To understand yesterday's 10th U.S. Circuit Court of Appeals decision–which finds campaign-finance rules so arduous that they violate the First Amendment—you have to go back to 2005 and 2006, when a group of Douglas County homeowners were fighting the annexation of their community into the city of Parker. They antied up $1,000 for yard signs and flyers in a concerted, small-scale campaign. The state constitution requires any group of two or more people who spend more than $200 to form an official committee with the Secretary of State and publicly report their finances.
But a group of six neighbors successfully argued in court this week that the state law violated the U.S. Constitution's guarantee of freedom of association, writes The Denver Post. "There is virtually no proper governmental interest in imposing disclosure requirements on ballot-initiative committees that raise and expend so little money,” the court ruled.
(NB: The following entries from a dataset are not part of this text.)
(* ===== verification/X86Group.v ===== *)
(** * Instruction families (cpu/isa/x86/exec.c)

    The ALU forms, GRP1 to GRP3, multiplication and division, the string
    instructions and the decimal adjustments, against the machine. *)

From S2P Require Import Prelude Bus Ram RvState Run X86State X86Flags X86Mem X86Oper X86Seg.

Section group.
Context {Ops Dev W : Type} `{BusDevices Ops Dev W}.
#[local] Abbreviation XM := (M (XMach Ops Dev W)).

(** Run a flag function: its result, with EFLAGS updated. *)
Definition with_fl (f : Z -> Z * Z) : XM Z :=
  w <- getst fl ;; let '(r, w') := f w in put fl w' ;;; mret' r.
Definition upd_fl (f : Z -> Z) : XM unit := w <- getst fl ;; put fl (f w).

(** ** The two-operand ALU family

    [op rm8,r8 / op rm,r / op r8,rm8 / op r,rm / op al,imm8 / op eAX,imm]:
    the destination is written before the flags; CMP writes none. *)

Definition alu_store (kind : Z) (store : Z -> XM unit) (a b size : Z) : XM unit :=
  w <- getst fl ;;
  let '(r, w') := grp1_math w kind a b size in
  (when negb (kind =? 7) do store r) ;;;
  put fl w'.

Definition alu_form (kind form : Z) : XM unit :=
  n <- opsize ;;
  let size := if tst form 1 then n else 1 in
  if form <? 2 then
    modrm ;;; a <- rm_n size ;; b <- reg_n size ;; alu_store kind (set_rm_n size) a b size
  else if form <? 4 then
    modrm ;;; a <- reg_n size ;; b <- rm_n size ;; alu_store kind (set_reg_n size) a b size
  else
    a <- acc_n size ;; b <- imm_n size ;; alu_store kind (set_acc_n size) a b size.

Definition op_add := alu_form 0.
Definition op_or := alu_form 1.
Definition op_adc := alu_form 2.
Definition op_sbb := alu_form 3.
Definition op_and := alu_form 4.
Definition op_sub := alu_form 5.
Definition op_xor := alu_form 6.
Definition op_cmp := alu_form 7.

(** ** GRP1: the flags are set before the destination is written *)

Definition grp1 (size imm_form : Z) : XM unit :=
  modrm ;;;
  src <- (if imm_form =? 1 then b <- imm8 ;; mret' (u32 (s8 b))
          else if imm_form =? 2 then imm8
          else w32 <- getd d_w32 ;; if w32 : bool then imm32 else imm16) ;;
  a <- rm_n size ;;
  let b := src .& vmask size in
  reg <- getd d_reg ;;
  r <- with_fl (fun w => grp1_math w reg a b size) ;;
  when negb (reg =? 7) do set_rm_n size r.

(** ** GRP2 *)

Definition grp2 (size cnt : Z) : XM unit :=
  let cnt := cnt .& 31 in
  reg <- getd d_reg ;;
  v <- rm_n size ;;
  r <- with_fl (fun w => grp2_op reg w v cnt size) ;;
  when negb (cnt =? 0) do set_rm_n size r.

(** ** Multiplication and division *)

Definition mul8 : XM unit :=
  al <- getL eax_i ;;
  b <- rm8 ;;
  let prod := al * b in
  setX eax_i prod ;;;
  upd_fl (fun w => flags_mul w prod 1).

Definition imul8 : XM unit :=
  al <- getL eax_i ;;
  b <- rm8 ;;
  let prod := s8 al * s8 b in
  setX eax_i prod ;;;
  upd_fl (fun w => flags_imul w prod 1).

(** A double-width result into eDX:eAX. *)
Definition set_pair (prod : Z) : XM unit :=
  w32 <- getd d_w32 ;;
  if w32 : bool then setE eax_i prod ;;; setE edx_i (prod .>> 32)
  else setX eax_i prod ;;; setX edx_i (prod .>> 16).

Definition mul_w (src : Z) : XM unit :=
  n <- opsize ;;
  a <- acc_n n ;;
  let prod := a * src in
  set_pair prod ;;;
  upd_fl (fun w => flags_mul w prod n).

Definition imul_w (src : Z) : XM unit :=
  n <- opsize ;;
  a <- acc_n n ;;
  let prod := signed (8 * n) a * signed (8 * n) (wrap (8 * n) src) in
  set_pair prod ;;;
  upd_fl (fun w => flags_imul w prod n).

Definition div8 : XM unit :=
  dividend <- getX eax_i ;;
  divisor <- rm8 ;;
  (when (divisor =? 0) || (0xff <? dividend / divisor) do de) ;;;
  setL eax_i (dividend / divisor) ;;;
  setH eax_i (dividend mod divisor).

(** C's [/] and [%] on signed integers truncate towards zero. *)
Definition idiv8 : XM unit :=
  ax <- getX eax_i ;;
  let dividend := s16 ax in
  b <- rm8 ;;
  let divisor := s8 b in
  (when divisor =? 0 do de) ;;;
  let q := Z.quot dividend divisor in
  (when negb (q =? s8 (u8 q)) do de) ;;;
  setL eax_i q ;;;
  setH eax_i (Z.rem dividend divisor).

(** eDX:eAX *)
Definition get_pair (n : Z) : XM Z :=
  lo <- acc_n n ;;
  hi <- (if n =? 4 then getE edx_i else getX edx_i) ;;
  mret' ((hi .<< (8 * n)) .| lo).

Definition div_w (src : Z) : XM unit :=
  n <- opsize ;;
  dividend <- get_pair n ;;
  let divisor := src .& vmask n in
  (when (divisor =? 0) || (vmask n <? dividend / divisor) do de) ;;;
  let q := dividend / divisor in
  let r := dividend mod divisor in
  if n =? 4 then setE eax_i q ;;; setE edx_i r else setX eax_i q ;;; setX edx_i r.

(** The 64-by-32 division is an [int64_t] division: it overflows on the one
    quotient 2^63. *)
Definition idiv_w (src : Z) : XM unit :=
  n <- opsize ;;
  pair <- get_pair n ;;
  let dividend := signed (16 * n) pair in
  let divisor := signed (8 * n) (wrap (8 * n) src) in
  (when divisor =? 0 do de) ;;;
  (when (dividend =? - 2 ^ 63) && (divisor =? -1) do abort SignedOverflow) ;;;
  let q := Z.quot dividend divisor in
  let hi := 1 .<< (8 * n - 1) in
  (when (q <? - hi) || (hi <=? q) do de) ;;;
  let r := Z.rem dividend divisor in
  if n =? 4 then setE eax_i q ;;; setE edx_i r else setX eax_i q ;;; setX edx_i r.

(** ** GRP3 *)

Definition grp3 (size : Z) : XM unit :=
  modrm ;;;
  reg <- getd d_reg ;;
  if reg <=? 1 then
    imm <- (if size =? 1 then imm8 else w32 <- getd d_w32 ;; if w32 : bool then imm32 else imm16) ;;
    a <- rm_n size ;;
    upd_fl (fun w => flags_logic w (a .& imm) size)
  else if reg =? 2 then v <- rm_n size ;; set_rm_n size (Z.lnot v)
  else if reg =? 3 then
    v <- rm_n size ;;
    let r := wrap (8 * size) (- v) in
    upd_fl (fun w => flags_sub w 0 v r size 0) ;;;
    set_rm_n size r
  else if size =? 1 then
    switch reg [(4, mul8); (5, imul8); (6, div8)] idiv8
  else
    src <- rm_n size ;;
    switch reg [(4, mul_w src); (5, imul_w src); (6, div_w src)] (idiv_w src).

(** ** String instructions *)

Definition str_uses_si (op : Z) : bool :=
  ((0xa4 <=? op) && (op <=? 0xa7)) || (op =? 0xac) || (op =? 0xad) || (op =? 0x6e) || (op =? 0x6f).
Definition str_uses_di (op : Z) : bool :=
  ((0xa4 <=? op) && (op <=? 0xa7)) || (op =? 0xaa) || (op =? 0xab) || (op =? 0xae) || (op =? 0xaf) ||
  (op =? 0x6c) || (op =? 0x6d).
(** The members that write ES:[eDI], and those that compare. *)
Definition str_writes_di (op : Z) : bool :=
  (op =? 0xa4) || (op =? 0xa5) || (op =? 0xaa) || (op =? 0xab) || (op =? 0x6c) || (op =? 0x6d).
Definition str_compares (op : Z) : bool := ((0xa6 <=? op) && (op <=? 0xa7)) || (op =? 0xae) || (op =? 0xaf).

(** An index register at the address size. *)
Definition str_index (i : Z) : XM Z := a32 <- getd d_a32 ;; if a32 : bool then getE i else getX i.
Definition str_advance (i off step : Z) : XM unit :=
  a32 <- getd d_a32 ;;
  if a32 : bool then v <- getE i ;; setE i (v + step) else setX i (off + step).

Definition str_cmp (a b size : Z) : XM unit :=
  let r := u32 (a - b) .& vmask size in upd_fl (fun w => flags_sub w a b r size 0).

Definition str_body (op size slin dlin : Z) : XM unit :=
  let movs := WatchData slin size false ;;; WatchData dlin size true ;;; v <- rd_n size slin ;; wr_n size dlin v in
  let cmps := WatchData slin size false ;;; WatchData dlin size false ;;;
              a <- rd_n size slin ;; b <- rd_n size dlin ;; str_cmp a b size in
  let stos := WatchData dlin size true ;;; v <- acc_n size ;; wr_n size dlin v in
  let lods := WatchData slin size false ;;; v <- rd_n size slin ;; set_acc_n size v in
  let ins := WatchData dlin size true ;;; port <- getX edx_i ;; v <- io_in port size ;; wr_n size dlin v in
  let outs := WatchData slin size false ;;; v <- rd_n size slin ;; port <- getX edx_i ;; io_out port size v in
  let scas := WatchData dlin size false ;;; a <- acc_n size ;; b <- rd_n size dlin ;; str_cmp a b size in
  switch op
    [(0xa4, movs); (0xa5, movs); (0xa6, cmps); (0xa7, cmps); (0xaa, stos); (0xab, stos); (0xac, lods);
     (0xad, lods); (0x6c, ins); (0x6d, ins); (0x6e, outs); (0x6f, outs)] scas.

(** The REP counter: [d.w32 ? ecx : cx]. *)
Definition str_count : XM Z := w32 <- getd d_w32 ;; if w32 : bool then getE ecx_i else getX ecx_i.

Definition string_op (op : Z) : XM unit :=
  rep <- getd d_rep ;;
  c0 <- str_count ;;
  if negb (rep =? 0) && (c0 =? 0) then mret' tt else
  n <- opsize ;;
  let size := if tst op 1 then n else 1 in
  df <- flag fl_df ;;
  let step := if df : bool then - size else size in
  sio <- str_index esi_i ;;
  dio <- str_index edi_i ;;
  seg <- getd d_seg ;;
  let sseg := if 0 <=? seg then seg else ds_i in
  (when str_uses_si op do seg_use sseg sio size false) ;;;
  (when str_uses_di op do seg_use es_i dio size (str_writes_di op)) ;;;
  sb <- geta base sseg ;;
  db <- geta base es_i ;;
  str_body op size (u64 (sb + sio)) (u64 (db + dio)) ;;;
  (when str_uses_si op do str_advance esi_i sio step) ;;;
  (when str_uses_di op do str_advance edi_i dio step) ;;;
  if rep =? 0 then mret' tt else
  c <- str_count ;;
  let cnt := u32 (c - 1) in
  (w32 <- getd d_w32 ;; if w32 : bool then setE ecx_i cnt else setX ecx_i cnt) ;;;
  if cnt =? 0 then mret' tt else
  zf <- flag fl_zf ;;
  if str_compares op && negb (eqb zf (rep =? 1)) then mret' tt else
  setd d_nxt 0.

(** ** Decimal adjustment *)

Definition op_bcd (f : Z -> Z -> Z * Z) : XM unit :=
  al <- getL eax_i ;;
  r <- with_fl (fun w => f al w) ;;
  setL eax_i r.
Definition op_bcd2 (f : Z -> Z -> Z -> Z * Z * Z) : XM unit :=
  al <- getL eax_i ;;
  ah <- getH eax_i ;;
  w <- getst fl ;;
  let '(al', ah', w') := f al ah w in
  setL eax_i al' ;;; setH eax_i ah' ;;; put fl w'.
End group.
The main caveat in the finding is that there's a difference between people giving money to an issue and giving to a candidate: A candidate may be corruptible, the court said, but not an issue.
Colorado Ethics Watch is blasting the decision. "Today's ruling invites federal court litigation whenever citizens attempt to exercise their right to know who is spending money to influence ballot issue elections," says Ethics Watch director Luis Toro in a press release. "Today's decision actually increases uncertainty about disclosure laws in ballot issue campaigns."
Meanwhile, the Institute for Justice, a libertarian-minded legal group, anticipates the ruling could help overturn similar laws around the nation, reports The Associated Press. The case, which pertains to groups campaigning for or against ballot measures, may well end up in the U.S. Supreme Court, which earlier this year lifted regulations that prevented corporations and unions from running ads for candidates, resulting in the onslaught of advertising we recently experienced during the midterm elections.